• YOUR ASSIGNMENT
Look for the line that has "split; [reflexivity|split; [reflexivity|]]." in the material below; please repeat it and every line after it, exactly, up to and including the line that has "cp_load_key (env_cp env)", and nothing else.

• RECORDS FOR THIS EXERCISE
- Opening Delimiter -

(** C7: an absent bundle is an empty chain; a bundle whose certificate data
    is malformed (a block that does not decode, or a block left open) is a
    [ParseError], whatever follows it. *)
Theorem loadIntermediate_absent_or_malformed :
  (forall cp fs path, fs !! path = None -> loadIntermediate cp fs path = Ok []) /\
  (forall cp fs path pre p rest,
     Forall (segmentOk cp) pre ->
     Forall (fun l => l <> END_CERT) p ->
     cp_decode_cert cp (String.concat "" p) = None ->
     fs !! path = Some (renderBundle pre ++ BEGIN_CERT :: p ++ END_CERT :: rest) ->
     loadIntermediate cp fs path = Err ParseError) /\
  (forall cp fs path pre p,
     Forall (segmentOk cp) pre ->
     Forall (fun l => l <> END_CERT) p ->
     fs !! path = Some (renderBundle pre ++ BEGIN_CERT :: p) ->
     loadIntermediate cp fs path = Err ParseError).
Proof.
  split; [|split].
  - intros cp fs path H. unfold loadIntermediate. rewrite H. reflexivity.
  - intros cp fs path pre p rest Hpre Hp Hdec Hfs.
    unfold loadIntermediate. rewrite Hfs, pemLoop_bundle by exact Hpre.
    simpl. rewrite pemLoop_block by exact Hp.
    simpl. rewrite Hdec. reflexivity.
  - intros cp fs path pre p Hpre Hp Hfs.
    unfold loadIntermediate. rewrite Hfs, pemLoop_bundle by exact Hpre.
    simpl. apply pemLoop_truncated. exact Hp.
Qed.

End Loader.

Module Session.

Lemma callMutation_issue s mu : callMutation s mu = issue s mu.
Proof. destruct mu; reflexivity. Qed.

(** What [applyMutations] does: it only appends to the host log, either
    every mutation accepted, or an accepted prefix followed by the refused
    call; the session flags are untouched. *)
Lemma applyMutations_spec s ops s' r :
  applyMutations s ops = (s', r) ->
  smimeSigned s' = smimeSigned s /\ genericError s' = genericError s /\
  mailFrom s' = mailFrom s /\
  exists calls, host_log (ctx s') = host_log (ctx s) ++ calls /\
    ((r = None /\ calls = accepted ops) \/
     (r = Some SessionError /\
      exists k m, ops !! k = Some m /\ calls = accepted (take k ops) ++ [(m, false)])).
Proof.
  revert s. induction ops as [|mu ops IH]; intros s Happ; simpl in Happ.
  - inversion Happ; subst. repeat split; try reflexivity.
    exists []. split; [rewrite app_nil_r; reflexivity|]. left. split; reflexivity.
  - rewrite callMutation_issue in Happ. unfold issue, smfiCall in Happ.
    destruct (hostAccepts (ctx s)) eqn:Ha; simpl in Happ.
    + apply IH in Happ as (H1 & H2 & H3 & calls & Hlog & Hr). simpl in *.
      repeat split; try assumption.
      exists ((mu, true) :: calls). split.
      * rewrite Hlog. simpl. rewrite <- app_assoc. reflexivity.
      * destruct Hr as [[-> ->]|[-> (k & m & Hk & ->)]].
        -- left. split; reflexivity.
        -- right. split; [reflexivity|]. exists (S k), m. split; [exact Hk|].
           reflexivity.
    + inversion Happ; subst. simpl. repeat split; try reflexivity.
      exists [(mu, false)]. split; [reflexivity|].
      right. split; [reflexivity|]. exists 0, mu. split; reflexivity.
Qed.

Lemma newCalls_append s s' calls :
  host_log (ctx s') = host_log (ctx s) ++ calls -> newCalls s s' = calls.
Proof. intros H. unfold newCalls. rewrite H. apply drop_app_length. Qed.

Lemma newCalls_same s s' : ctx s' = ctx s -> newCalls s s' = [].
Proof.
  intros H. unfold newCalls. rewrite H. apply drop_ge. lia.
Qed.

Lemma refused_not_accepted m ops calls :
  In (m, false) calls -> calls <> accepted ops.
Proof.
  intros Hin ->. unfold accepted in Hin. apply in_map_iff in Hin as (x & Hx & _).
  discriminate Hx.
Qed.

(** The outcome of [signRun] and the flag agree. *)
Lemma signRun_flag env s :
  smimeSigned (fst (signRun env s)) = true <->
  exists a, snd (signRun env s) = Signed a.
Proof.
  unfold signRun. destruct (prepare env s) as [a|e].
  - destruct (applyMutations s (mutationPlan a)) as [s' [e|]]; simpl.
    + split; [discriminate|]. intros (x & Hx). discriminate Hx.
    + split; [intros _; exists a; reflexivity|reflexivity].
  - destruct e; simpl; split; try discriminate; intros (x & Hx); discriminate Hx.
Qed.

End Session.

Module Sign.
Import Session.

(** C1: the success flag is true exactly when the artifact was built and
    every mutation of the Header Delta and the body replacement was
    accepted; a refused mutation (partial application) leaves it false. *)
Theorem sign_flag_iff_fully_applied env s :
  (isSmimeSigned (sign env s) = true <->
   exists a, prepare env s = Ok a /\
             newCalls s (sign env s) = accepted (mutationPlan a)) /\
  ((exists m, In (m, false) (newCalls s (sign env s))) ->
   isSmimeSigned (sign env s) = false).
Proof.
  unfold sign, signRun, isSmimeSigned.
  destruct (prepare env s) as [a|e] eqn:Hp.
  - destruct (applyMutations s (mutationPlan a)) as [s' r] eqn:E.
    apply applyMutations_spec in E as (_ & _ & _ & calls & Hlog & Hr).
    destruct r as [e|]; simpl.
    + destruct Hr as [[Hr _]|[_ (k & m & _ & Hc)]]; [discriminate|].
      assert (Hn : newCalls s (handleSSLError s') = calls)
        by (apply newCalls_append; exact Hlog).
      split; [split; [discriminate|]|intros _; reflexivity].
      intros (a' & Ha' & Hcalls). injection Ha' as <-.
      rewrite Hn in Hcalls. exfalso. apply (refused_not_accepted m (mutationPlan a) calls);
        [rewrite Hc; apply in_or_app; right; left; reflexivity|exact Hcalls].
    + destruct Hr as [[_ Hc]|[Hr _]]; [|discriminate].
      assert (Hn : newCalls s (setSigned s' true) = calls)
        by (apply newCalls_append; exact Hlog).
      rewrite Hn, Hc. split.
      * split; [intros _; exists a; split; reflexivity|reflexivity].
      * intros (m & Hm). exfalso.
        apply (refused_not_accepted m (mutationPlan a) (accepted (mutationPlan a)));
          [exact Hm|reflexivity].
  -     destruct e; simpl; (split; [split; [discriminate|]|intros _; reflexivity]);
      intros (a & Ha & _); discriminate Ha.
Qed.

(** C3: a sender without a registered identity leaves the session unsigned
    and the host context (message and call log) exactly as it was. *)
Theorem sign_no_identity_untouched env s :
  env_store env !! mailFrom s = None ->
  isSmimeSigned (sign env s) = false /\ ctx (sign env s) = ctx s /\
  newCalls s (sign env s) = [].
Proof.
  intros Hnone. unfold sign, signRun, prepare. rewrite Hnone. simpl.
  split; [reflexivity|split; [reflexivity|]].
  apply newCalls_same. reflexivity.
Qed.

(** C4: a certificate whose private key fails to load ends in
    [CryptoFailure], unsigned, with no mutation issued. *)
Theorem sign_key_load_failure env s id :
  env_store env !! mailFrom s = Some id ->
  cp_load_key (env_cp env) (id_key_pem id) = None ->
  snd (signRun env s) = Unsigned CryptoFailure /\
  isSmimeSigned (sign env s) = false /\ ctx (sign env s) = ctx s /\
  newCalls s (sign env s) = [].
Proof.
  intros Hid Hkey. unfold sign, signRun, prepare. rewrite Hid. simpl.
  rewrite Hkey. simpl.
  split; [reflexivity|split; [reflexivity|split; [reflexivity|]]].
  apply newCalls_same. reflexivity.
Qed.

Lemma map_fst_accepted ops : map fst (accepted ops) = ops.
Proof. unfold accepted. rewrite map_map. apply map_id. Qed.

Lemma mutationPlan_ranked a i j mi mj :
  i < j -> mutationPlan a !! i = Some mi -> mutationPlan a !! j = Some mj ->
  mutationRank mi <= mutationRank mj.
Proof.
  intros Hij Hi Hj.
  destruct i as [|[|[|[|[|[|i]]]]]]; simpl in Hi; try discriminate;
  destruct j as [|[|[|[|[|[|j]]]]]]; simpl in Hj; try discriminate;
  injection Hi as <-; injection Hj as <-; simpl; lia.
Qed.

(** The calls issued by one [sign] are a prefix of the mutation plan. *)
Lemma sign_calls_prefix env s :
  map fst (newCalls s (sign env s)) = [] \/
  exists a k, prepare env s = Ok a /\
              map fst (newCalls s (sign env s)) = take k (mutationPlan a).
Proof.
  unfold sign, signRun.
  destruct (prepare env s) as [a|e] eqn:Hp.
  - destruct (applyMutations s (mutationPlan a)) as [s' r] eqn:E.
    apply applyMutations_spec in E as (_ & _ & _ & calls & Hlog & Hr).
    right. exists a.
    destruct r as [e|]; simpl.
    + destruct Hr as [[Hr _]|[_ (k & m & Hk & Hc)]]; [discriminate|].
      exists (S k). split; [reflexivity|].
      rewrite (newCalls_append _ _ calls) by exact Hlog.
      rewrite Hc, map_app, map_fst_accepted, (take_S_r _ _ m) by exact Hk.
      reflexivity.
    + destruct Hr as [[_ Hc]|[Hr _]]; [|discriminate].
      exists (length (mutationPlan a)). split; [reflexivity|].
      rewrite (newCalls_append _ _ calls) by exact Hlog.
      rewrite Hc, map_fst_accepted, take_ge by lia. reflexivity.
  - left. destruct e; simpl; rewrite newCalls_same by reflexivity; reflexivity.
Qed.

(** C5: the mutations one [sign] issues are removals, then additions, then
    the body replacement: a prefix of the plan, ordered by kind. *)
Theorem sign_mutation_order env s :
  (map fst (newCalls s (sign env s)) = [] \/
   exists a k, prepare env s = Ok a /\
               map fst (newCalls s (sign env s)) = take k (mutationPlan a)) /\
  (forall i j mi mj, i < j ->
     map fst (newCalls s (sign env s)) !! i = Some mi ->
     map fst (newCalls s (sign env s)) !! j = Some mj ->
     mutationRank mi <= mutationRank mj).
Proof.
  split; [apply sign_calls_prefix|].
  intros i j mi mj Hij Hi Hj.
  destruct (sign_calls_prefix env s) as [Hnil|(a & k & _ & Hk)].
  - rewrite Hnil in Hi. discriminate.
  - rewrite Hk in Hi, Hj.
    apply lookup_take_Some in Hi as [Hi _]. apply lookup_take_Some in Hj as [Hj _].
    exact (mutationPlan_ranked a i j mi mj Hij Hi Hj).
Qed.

- Closing Delimiter -
- Opening Delimiter -

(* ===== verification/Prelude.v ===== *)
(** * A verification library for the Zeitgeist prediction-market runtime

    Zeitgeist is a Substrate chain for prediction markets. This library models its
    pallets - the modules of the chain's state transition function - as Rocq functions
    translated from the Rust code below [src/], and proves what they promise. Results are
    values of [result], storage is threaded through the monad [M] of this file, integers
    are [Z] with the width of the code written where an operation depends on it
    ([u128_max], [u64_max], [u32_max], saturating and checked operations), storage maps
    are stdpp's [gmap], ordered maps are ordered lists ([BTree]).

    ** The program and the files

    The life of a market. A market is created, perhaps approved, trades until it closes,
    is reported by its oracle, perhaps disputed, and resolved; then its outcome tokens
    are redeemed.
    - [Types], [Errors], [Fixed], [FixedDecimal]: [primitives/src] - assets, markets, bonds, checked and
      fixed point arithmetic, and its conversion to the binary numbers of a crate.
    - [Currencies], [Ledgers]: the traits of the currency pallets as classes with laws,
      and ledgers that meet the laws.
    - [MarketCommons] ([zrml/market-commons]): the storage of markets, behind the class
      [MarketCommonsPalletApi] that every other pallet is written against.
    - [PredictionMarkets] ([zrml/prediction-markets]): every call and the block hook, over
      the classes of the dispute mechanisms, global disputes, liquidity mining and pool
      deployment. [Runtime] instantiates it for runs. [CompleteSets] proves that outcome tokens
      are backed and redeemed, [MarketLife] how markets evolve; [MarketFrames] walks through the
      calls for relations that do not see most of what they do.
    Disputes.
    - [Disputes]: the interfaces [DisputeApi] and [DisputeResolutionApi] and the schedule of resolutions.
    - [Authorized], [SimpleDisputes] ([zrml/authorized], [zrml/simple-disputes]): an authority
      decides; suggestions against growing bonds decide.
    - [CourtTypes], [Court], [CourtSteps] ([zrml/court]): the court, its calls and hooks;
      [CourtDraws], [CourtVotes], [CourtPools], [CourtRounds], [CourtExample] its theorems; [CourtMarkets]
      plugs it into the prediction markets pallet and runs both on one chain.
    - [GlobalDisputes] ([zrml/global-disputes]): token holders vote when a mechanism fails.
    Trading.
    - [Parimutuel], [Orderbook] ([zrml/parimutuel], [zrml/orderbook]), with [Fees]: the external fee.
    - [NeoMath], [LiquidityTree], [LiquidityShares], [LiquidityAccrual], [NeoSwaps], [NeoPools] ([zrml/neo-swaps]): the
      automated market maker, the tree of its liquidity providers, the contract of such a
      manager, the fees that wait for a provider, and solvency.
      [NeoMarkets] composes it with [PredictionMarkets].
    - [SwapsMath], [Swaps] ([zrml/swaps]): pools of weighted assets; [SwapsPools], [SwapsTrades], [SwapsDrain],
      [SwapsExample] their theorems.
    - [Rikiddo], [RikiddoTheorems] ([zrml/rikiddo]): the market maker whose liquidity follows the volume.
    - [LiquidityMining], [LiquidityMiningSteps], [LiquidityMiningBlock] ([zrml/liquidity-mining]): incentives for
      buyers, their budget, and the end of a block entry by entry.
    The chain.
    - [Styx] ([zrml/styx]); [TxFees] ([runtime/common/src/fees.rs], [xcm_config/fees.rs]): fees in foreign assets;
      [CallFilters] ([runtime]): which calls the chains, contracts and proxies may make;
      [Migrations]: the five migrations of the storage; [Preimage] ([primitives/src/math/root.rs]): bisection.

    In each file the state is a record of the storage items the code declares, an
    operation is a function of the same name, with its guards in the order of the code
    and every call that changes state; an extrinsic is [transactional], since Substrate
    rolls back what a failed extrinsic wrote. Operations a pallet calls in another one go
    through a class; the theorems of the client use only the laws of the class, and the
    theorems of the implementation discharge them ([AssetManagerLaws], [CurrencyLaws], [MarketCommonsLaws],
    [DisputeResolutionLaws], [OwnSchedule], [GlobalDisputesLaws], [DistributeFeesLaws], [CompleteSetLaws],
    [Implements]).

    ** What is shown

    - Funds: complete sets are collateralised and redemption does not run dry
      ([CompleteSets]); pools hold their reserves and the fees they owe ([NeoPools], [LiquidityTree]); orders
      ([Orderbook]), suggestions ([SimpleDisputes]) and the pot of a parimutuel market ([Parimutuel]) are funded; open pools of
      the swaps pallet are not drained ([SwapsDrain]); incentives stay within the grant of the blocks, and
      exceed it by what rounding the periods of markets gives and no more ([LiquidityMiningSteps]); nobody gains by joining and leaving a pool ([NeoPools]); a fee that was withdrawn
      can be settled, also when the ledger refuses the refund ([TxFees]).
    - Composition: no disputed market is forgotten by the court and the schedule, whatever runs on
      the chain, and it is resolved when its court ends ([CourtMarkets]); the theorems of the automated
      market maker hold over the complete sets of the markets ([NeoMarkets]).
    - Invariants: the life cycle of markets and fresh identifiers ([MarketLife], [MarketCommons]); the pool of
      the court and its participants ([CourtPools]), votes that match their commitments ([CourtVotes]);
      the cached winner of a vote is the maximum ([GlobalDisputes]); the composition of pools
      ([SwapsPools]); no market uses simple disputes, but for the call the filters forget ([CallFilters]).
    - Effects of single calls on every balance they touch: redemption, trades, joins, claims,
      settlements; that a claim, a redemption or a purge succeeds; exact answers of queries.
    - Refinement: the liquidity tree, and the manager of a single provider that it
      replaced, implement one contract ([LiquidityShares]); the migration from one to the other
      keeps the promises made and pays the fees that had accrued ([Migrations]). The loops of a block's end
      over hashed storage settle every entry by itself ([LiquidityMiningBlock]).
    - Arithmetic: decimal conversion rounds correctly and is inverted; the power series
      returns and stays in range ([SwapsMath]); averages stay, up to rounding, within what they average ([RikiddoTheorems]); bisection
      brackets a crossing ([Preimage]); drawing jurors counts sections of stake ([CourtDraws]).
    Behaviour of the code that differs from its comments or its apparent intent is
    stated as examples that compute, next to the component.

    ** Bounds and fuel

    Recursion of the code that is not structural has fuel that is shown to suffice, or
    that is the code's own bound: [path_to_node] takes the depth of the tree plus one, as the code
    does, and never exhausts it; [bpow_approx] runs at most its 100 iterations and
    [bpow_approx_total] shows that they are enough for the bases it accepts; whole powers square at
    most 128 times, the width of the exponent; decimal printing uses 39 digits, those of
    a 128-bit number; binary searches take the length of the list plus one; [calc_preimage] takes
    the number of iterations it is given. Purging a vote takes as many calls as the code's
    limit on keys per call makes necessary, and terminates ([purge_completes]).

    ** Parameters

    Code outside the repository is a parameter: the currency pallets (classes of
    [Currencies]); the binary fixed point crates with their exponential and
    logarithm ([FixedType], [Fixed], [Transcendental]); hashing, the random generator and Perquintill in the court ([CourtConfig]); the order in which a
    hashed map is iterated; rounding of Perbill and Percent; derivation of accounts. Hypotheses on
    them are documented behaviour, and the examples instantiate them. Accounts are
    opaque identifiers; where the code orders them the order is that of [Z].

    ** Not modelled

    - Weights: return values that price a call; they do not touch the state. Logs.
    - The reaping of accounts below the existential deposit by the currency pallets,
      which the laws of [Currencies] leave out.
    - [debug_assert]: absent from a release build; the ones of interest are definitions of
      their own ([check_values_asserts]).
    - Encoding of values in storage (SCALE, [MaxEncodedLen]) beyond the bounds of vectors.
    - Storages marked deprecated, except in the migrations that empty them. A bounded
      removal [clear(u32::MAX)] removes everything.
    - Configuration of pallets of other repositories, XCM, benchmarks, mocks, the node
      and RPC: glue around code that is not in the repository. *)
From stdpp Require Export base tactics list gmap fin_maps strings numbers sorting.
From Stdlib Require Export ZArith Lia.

- Closing Delimiter -

• TASK ANSWER
  split; [reflexivity|split; [reflexivity|]].
  apply newCalls_same. reflexivity.
Qed.

(** C4: a certificate whose private key fails to load ends in
    [CryptoFailure], unsigned, with no mutation issued. *)
Theorem sign_key_load_failure env s id :
  env_store env !! mailFrom s = Some id ->
  cp_load_key (env_cp env) (id_key_pem id) = None ->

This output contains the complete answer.